Assignment: Please filter the entries and return only the lines that include "Types".

Records for this exercise:
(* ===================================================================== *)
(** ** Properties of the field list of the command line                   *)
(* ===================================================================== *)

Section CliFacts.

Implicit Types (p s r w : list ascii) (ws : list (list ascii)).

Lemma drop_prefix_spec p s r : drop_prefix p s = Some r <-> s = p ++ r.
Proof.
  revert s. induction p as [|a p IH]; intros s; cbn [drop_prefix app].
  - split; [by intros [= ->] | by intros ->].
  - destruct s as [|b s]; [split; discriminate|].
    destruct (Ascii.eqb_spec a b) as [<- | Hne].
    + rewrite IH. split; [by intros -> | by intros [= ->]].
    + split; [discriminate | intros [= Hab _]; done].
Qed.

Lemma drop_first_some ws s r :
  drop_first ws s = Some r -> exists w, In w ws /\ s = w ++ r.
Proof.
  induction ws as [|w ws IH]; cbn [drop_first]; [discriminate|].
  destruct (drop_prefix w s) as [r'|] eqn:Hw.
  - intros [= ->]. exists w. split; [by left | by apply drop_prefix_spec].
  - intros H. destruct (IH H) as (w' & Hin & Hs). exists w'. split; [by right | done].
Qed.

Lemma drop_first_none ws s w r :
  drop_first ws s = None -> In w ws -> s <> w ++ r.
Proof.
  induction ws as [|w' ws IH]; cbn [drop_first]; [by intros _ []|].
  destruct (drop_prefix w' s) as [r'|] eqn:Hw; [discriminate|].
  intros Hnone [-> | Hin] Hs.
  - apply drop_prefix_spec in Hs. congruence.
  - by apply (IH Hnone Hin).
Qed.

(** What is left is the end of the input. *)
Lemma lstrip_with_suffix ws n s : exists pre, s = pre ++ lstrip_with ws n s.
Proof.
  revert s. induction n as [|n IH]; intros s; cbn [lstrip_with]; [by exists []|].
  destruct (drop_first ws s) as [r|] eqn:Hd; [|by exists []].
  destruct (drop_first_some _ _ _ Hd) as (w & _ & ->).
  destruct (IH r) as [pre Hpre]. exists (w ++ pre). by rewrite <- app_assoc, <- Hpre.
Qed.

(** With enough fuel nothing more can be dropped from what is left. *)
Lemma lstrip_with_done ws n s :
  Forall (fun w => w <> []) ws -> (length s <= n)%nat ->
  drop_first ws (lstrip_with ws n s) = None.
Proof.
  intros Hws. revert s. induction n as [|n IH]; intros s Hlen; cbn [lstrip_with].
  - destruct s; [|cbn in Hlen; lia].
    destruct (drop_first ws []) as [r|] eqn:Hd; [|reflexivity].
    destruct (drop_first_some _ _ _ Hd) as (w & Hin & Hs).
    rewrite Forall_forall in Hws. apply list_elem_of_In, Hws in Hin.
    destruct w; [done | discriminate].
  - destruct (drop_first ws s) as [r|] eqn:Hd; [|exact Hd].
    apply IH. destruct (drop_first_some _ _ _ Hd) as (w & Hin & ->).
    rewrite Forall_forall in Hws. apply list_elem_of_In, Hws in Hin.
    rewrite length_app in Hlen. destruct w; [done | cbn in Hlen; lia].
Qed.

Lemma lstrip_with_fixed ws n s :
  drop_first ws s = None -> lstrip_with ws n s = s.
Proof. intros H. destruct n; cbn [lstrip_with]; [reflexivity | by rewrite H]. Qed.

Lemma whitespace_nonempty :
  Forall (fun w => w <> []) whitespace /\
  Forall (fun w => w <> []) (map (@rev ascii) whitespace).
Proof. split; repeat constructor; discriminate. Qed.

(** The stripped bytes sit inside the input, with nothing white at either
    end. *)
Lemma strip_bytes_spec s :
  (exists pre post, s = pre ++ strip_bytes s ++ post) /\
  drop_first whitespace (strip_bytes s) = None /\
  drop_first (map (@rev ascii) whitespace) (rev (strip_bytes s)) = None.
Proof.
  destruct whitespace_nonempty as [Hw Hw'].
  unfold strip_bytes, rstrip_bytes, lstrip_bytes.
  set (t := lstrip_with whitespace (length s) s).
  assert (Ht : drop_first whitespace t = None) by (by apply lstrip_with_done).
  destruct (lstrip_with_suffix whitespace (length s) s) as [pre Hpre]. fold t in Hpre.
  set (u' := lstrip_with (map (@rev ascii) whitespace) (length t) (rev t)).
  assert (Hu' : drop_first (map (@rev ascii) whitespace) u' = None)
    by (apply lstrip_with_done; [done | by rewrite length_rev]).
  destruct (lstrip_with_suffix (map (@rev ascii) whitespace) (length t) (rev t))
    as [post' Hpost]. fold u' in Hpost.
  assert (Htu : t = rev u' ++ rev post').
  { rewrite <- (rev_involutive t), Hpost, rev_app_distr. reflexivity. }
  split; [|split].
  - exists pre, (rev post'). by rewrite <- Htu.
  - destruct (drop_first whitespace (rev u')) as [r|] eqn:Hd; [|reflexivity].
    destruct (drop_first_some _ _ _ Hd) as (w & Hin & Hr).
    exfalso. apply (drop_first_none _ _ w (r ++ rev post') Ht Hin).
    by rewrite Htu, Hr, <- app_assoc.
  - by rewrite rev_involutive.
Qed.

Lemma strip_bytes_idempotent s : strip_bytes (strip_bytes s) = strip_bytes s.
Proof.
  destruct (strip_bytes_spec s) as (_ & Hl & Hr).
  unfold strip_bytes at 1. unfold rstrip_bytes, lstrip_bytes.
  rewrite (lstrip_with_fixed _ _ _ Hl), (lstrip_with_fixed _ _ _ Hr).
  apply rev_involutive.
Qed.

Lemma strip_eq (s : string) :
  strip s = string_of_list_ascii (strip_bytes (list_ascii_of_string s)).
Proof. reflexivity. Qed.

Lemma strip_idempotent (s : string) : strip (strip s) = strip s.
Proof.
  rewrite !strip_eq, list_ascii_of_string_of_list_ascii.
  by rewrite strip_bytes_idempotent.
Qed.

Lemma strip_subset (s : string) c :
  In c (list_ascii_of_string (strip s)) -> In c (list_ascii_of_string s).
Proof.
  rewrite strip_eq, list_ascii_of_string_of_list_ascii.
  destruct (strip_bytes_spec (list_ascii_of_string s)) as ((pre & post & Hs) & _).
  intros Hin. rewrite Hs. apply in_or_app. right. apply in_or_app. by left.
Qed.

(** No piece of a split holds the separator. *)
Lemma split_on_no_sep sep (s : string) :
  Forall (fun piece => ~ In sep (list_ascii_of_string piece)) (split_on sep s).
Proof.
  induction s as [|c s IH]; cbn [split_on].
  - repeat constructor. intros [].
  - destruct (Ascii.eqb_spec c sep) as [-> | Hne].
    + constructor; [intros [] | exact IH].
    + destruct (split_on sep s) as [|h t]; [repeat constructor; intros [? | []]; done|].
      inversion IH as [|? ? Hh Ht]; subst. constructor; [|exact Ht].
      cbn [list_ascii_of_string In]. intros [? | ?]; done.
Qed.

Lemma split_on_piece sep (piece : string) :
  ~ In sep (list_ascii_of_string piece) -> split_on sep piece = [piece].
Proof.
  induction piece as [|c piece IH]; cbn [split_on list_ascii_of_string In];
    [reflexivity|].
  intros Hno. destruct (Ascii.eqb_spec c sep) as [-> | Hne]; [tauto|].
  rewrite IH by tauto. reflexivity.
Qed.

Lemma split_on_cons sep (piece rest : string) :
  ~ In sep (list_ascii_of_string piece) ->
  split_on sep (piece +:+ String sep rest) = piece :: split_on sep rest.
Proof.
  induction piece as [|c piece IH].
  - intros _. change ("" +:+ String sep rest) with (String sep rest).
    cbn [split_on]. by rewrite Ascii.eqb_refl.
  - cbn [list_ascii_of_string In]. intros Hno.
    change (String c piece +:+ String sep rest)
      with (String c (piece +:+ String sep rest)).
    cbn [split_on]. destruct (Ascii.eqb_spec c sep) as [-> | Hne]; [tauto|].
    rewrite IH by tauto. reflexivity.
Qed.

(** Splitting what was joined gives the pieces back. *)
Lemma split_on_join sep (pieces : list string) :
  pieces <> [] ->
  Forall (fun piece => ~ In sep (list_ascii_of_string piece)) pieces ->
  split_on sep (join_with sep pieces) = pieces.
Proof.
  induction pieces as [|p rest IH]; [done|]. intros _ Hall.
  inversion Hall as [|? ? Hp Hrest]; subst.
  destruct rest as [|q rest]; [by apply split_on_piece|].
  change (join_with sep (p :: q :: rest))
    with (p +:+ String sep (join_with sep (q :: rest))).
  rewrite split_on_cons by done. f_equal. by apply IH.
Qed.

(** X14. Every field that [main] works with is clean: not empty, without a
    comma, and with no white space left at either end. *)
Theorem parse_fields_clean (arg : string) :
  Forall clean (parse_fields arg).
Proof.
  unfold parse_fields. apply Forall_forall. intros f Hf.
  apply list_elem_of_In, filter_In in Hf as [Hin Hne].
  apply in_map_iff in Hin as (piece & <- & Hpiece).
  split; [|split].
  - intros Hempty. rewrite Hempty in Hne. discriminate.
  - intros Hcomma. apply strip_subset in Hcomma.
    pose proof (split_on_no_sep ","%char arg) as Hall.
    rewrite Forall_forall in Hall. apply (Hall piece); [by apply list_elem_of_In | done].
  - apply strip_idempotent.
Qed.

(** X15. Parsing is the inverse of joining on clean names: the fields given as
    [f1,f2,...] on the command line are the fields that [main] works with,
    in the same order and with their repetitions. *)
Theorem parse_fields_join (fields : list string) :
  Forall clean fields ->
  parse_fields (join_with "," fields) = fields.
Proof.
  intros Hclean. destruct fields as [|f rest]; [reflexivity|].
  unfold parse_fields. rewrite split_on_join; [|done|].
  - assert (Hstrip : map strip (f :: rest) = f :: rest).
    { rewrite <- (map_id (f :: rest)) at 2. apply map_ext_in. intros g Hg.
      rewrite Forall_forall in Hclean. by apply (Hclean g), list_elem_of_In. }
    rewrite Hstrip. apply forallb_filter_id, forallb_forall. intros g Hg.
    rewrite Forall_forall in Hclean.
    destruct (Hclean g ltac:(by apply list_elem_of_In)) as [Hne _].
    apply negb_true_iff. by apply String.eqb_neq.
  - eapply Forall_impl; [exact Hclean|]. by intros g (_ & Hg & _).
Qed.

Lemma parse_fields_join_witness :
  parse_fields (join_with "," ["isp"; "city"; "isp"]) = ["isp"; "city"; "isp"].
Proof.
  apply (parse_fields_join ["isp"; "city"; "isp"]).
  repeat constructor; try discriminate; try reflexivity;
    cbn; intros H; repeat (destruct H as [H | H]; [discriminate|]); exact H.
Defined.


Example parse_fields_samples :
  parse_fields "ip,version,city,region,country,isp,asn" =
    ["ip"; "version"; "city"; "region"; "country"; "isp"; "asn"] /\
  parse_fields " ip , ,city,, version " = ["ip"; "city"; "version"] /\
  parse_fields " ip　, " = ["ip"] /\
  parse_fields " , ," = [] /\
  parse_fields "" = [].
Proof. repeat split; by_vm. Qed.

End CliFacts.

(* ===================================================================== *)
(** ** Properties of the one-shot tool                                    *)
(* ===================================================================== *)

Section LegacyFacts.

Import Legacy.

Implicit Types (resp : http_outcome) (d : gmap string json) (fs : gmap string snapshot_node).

Reply to the exercise:
Implicit Types (p s r w : list ascii) (ws : list (list ascii)).
Implicit Types (resp : http_outcome) (d : gmap string json) (fs : gmap string snapshot_node).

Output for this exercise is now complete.